Speaker: Jun Yang
Time & Location: 4:15 PM, B14 Hollister Hall
Host: Johannes Gehrke
Title: Temporal Data Warehousing
The amount of information available to any large-scale enterprise is growing rapidly. New information is being generated continuously by various operational sources such as order-processing and inventory-control systems. To support efficient analysis and mining of such diverse, distributed information, a "data warehousing" system collects data from multiple sources and stores the integrated information in a central repository. The data warehouse needs to be updated continuously to reflect source data updates.
This talk focuses on how to support temporal information efficiently in data warehousing systems.
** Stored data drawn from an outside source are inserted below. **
Lemma running_interrupt s v s1 : running s -> deliverable (m_dev s) v -> on_irq (Drivers.isr v) s = Done tt s1 ->
  running s1 /\ hands_of s1 = take_event (hands_of s) (Interrupt v) /\ sched_of s1 = sched_of s.
Proof.
  intros Hi Hv Hrun. apply (wp_result (on_irq (Drivers.isr v)) (fun _ s1 => running s1 /\ hands_of s1 = take_event (hands_of s) (Interrupt v) /\ sched_of s1 = sched_of s) s tt); [|done].
  apply wp_on_isr; [done|done|]. intros i Hii Hpi Hwi. destruct (served s v i Hi Hv Hwi) as [Hh Hps].
  destruct Hi as [Hth Hpol Hs _ _ (n1 & n2 & Ep)]. split; [|by split].
  split; rewrite ?irq_of_set; [done|done|exact Hs|done|done|]. cbn. rewrite Hps, Ep. by eexists _, _.
Qed.

Lemma running_turn s c t ret m s' : running s -> Sched.current (sched_of s) = Some c -> arr (Sched.tasks (sched_of s)) c = Some t ->
  calling (sched_of s) t ret -> turn_of t m -> m s = Done tt s' ->
  running s' /\ hands_of s' = hands_of s /\ call (sched_of s) c (sched_of s').
Proof.
  intros Hi Hc Ht Hcall Hm Hrun. apply (wp_result m (fun _ s' => running s' /\ hands_of s' = hands_of s /\ call (sched_of s) c (sched_of s')) s tt); [|done].
  apply (wp_turn s c t ret m); [done..|]. intros s2 Hcl Hk Hin2 Hn2 Hw2. pose proof (call_scheduled _ _ _ Hi Hc Hcl) as Hsd.
  assert (Ed : m_dev s2 = m_dev s) by (change (Drivers.d_dev (Irq.world (irq_of s2)) = m_dev s); by rewrite Hw2).
  split; [|split; [unfold hands_of; by rewrite Hw2, Ed|done]]. pose proof Hsd as [? ? _ _]. destruct Hi as [_ _ Hs _ _ Hp].
  split; [done|done|rewrite Hk; by apply scheduled_system|done|done|by rewrite Ed].
Qed.

Lemma step_running s e s' : running s -> step s e s' ->
  running s' /\ hands_of s' = take_event (hands_of s) e /\ threads_step s e s'.
Proof.
  intros Hi Hst. destruct Hst as [c x Hc Hcode|c t ret m n s' Hc Ht Hcall Hm Hrun Hn'|v c s1 x Hv Hrun Hc Hcode|q d Hp Hq].
  - split; [by eapply running_code|]. split; [done|]. exists c. by rewrite sched_of_set.
  - destruct (running_turn _ _ _ _ _ _ Hi Hc Ht Hcall Hm Hrun) as (Hr & Hh & Hcl). split; [done|]. split; [done|]. by exists c.
  - destruct (running_interrupt _ _ _ Hi Hv Hrun) as (Hr & Hh & Es). split; [by eapply running_code|]. split; [exact Hh|].
    exists c. rewrite sched_of_set, <- Es. done.
  - destruct Hi as [Hth Hpol Hs [[] ?] Hn (n1 & n2 & Ep)]. split; [|split; [|done]].
    + split; [done|done|exact Hs|by split|done|]. cbn. rewrite Hp. by exists n1, n2.
    + unfold hands_of. cbn. by rewrite Hp, Hq.
Qed.

Lemma steps_running s l s' : running s -> steps s l s' -> running s' /\ hands_of s' = foldl take_event (hands_of s) l.
Proof.
  intros Hi Hst. induction Hst as [|s e s1 l s2 Hs Hst IH]; [done|]. destruct (step_running _ _ _ Hi Hs) as (Hi1 & Hh & _).
  cbn [foldl]. rewrite <- Hh. by apply IH.
Qed.

(** Between two turns the current thread only runs code. *)
Lemma steps_rounds s l s' x c : running s -> steps s l s' -> Sched.current x = Some c -> code x c (sched_of s) ->
  exists y, Threads.rounds (boot_stack im) (boot_stack_top im) x (went l) y.
Proof.
  intros Hi Hst. revert x c. induction Hst as [s|s e s1 l s2 Hs Hst IH]; intros x c Hc Hcode; [exists x; constructor|].
  destruct (step_running _ _ _ Hi Hs) as (Hi1 & _ & Hts). assert (Hc1 : Sched.current (sched_of s) = Some c).
  { destruct Hcode as (t & mem & k & _ & -> & _). exact Hc. }
  destruct e as [|n|v|q]; unfold threads_step in Hts.
  - destruct Hts as (c' & Hc' & Hcd). assert (c' = c) as -> by congruence. apply (IH Hi1 x c Hc). by eapply Threads.code_trans.
  - destruct Hts as (c' & Hc' & Hcl & Hn). assert (c' = c) as -> by congruence.
    destruct (call_scheduled _ _ _ Hi Hc1 Hcl) as [[Hth _] _ _ _].
    destruct (Task.pi_current _ (Sched.si_proc _ (Threads.th_sched _ _ _ Hth)) n Hn) as (u & Hu & _).
    destruct (IH Hi1 (sched_of s1) n Hn) as [y Hy]; [by eapply Threads.code_refl|]. exists y. by econstructor.
  - destruct Hts as (c' & Hc' & Hcd). assert (c' = c) as -> by congruence. apply (IH Hi1 x c Hc). by eapply Threads.code_trans.
  - apply (IH Hi1 x c Hc). by rewrite Hts.
Qed.

(** The slots keep their threads. *)
Definition same_threads s s' : Prop := Forall2 Threads.same_task (Sched.tasks (sched_of s)) (Sched.tasks (sched_of s')).

Lemma step_threads s e s' : running s -> threads_step s e s' -> same_threads s s'.
Proof.
  intros Hi Hst. destruct e as [|n|v|q]; unfold threads_step in Hst; [| | |unfold same_threads; by rewrite Hst].
  all: destruct Hst as (c & Hc & Hst); first [by eapply code_scheduled|by eapply call_scheduled; [| |apply Hst]].
Qed.

Lemma steps_threads s l s' : running s -> steps s l s' -> same_threads s s'.
Proof.
  intros Hi Hst. induction Hst as [s|s e s1 l s2 Hs Hst IH]; [unfold same_threads; reflexivity|].
  destruct (step_running _ _ _ Hi Hs) as (Hi1 & _ & Hts). unfold same_threads in *. etrans; [by eapply step_threads|by apply IH].
Qed.

Lemma steps_fair s l s' i t : running s -> steps s l s' ->
  arr (Sched.tasks (sched_of s)) i = Some t -> Task.live t = true -> 129 <= zlen (went l) -> i ∈ went l.
Proof.
  intros Hi Hst Ht Hl Hlen. pose proof Hi as [[Hth Hall] Hpol _ _ _ _]. destruct (Sched.current (sched_of s)) as [c|] eqn:Hc; [|by destruct (Threads.th_current _ _ _ Hth)].
  destruct (Task.pi_current _ (Sched.si_proc _ (Threads.th_sched _ _ _ Hth)) c Hc) as (u & Hu & _).
  destruct (steps_rounds s l s' (sched_of s) c Hi Hst Hc) as [y Hy]; [by eapply Threads.code_refl|].
  by eapply (Threads.staffed_fair _ _ (sched_of s)).
Qed.

End invariant.

(** The start leaves the kernel running. *)
Lemma up_running info ptr s s' : up im info ptr s s' -> running (Sched.tasks (sched_of s')) s'.
Proof.
  intros [_ _ Hs _ Hth [Hpol _] [[Hi Hsb] Hn _ _ _] [Hp _] _]. split; [done|done|exact Hs| |done|].
  - destruct Hi. split; [by split|done].
  - rewrite Hp. by eexists _, _.
Qed.

(** The machine can go on for as many turns as one likes. *)
Lemma goes_on l0 s k : running l0 s -> exists l s', steps s l s' /\ length (went l) = k.
Proof.
  revert s. induction k as [|k IH]; intros s Hi; [exists [], s; split; [constructor|done]|].
  assert (Hc : exists c, Sched.current (sched_of s) = Some c).
  { destruct (Sched.current (sched_of s)) as [c|] eqn:E; [by exists c|]. by destruct (Threads.th_current _ _ _ (threads_of _ _ Hi)). }
  destruct Hc as [c Hc]. destruct (Threads.comes_to_call _ _ _ _ (threads_of _ _ Hi) Hc) as (t & x & Ht & Hcode & Hcl).
  pose proof (running_code _ _ _ _ Hi Hc Hcode) as Hi1. set (s1 := set_sched x s) in *.
  assert (E1 : sched_of s1 = x) by apply sched_of_set.
  assert (Hc1 : Sched.current (sched_of s1) = Some c /\ arr (Sched.tasks (sched_of s1)) c = Some t).
  { rewrite E1. by destruct Hcode as (? & ? & ? & _ & -> & _). }
  destruct Hc1 as [Hc1 Ht1]. rewrite <- E1 in Hcl.
  assert (Hm : exists m, turn_of t m) by (destruct (decide (Task.pid t = 1)); eexists; [by apply turn_kmain|by apply turn_idle]).
  destruct Hm as [m Hm]. assert (Hw : wp m (fun _ s2 => running l0 s2) s1).
  { assert (Hw' : wp m (fun _ _ => True) s1) by (by eapply wp_turn). apply wp_done in Hw' as ([] & s2 & E & _). unfold wp. rewrite E.
    by eapply running_turn. }
  apply wp_done in Hw as ([] & s2 & E & Hi2). destruct (Sched.current (sched_of s2)) as [n|] eqn:Hn.
  2: { by destruct (Threads.th_current _ _ _ (threads_of _ _ Hi2)). }
  destruct (IH s2 Hi2) as (l & s' & Hst & Hk). exists (Own :: Turn n :: l), s'. split; [|by rewrite <- Hk].
  econstructor; [by eapply step_own|]. econstructor; [by eapply step_turn|done].
Qed.

(** What holds after any steps from [s1]. *)
Record kept s1 (l : list event) s2 : Prop := mk_kept {
  kp_running : running (Sched.tasks (sched_of s1)) s2;
  kp_threads : same_threads s1 s2;
  kp_drivers : hands_of s2 = foldl take_event (hands_of s1) l;
  kp_fair l' s3 i t : steps s2 l' s3 -> arr (Sched.tasks (sched_of s2)) i = Some t -> Task.live t = true ->
    129 <= zlen (went l') -> i ∈ went l';
  kp_goes_on k : exists l' s3, steps s2 l' s3 /\ length (went l') = k;
  kp_interrupt v : deliverable (m_dev s2) v -> exists s3, on_irq (Drivers.isr v) s2 = Done tt s3;
  kp_turn c t ret m : Sched.current (sched_of s2) = Some c -> arr (Sched.tasks (sched_of s2)) c = Some t ->
    calling (sched_of s2) t ret -> turn_of t m -> exists s3, m s2 = Done tt s3;
}.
Users of a data warehouse often are interested not only in monitoring the current information, but also in analyzing the history in order to predict future trends. I will present a temporal data warehousing framework in which we can create and incrementally update temporal "views" over the history of the source data, even when sources do not support temporal operations. Keeping temporal data warehouses up-to-date is a challenging problem, because temporal views may need to be updated not only when source data is updated but also as time advances, and these two dimensions of change interact in subtle ways. I will present efficient techniques for maintaining temporal data warehouses without disturbing source operations. A related challenge is supporting large-scale temporal aggregation operations in data warehouses. I will introduce new data structures that facilitate incremental computation and update of various types of temporal aggregates.
My work has been conducted in the context of the WHIPS project at Stanford, where we have built a complete infrastructure for incrementally maintaining data warehouses. In addition, I will briefly describe TIP, an extension I developed within a commercial database system to support a full range of temporal query capabilities.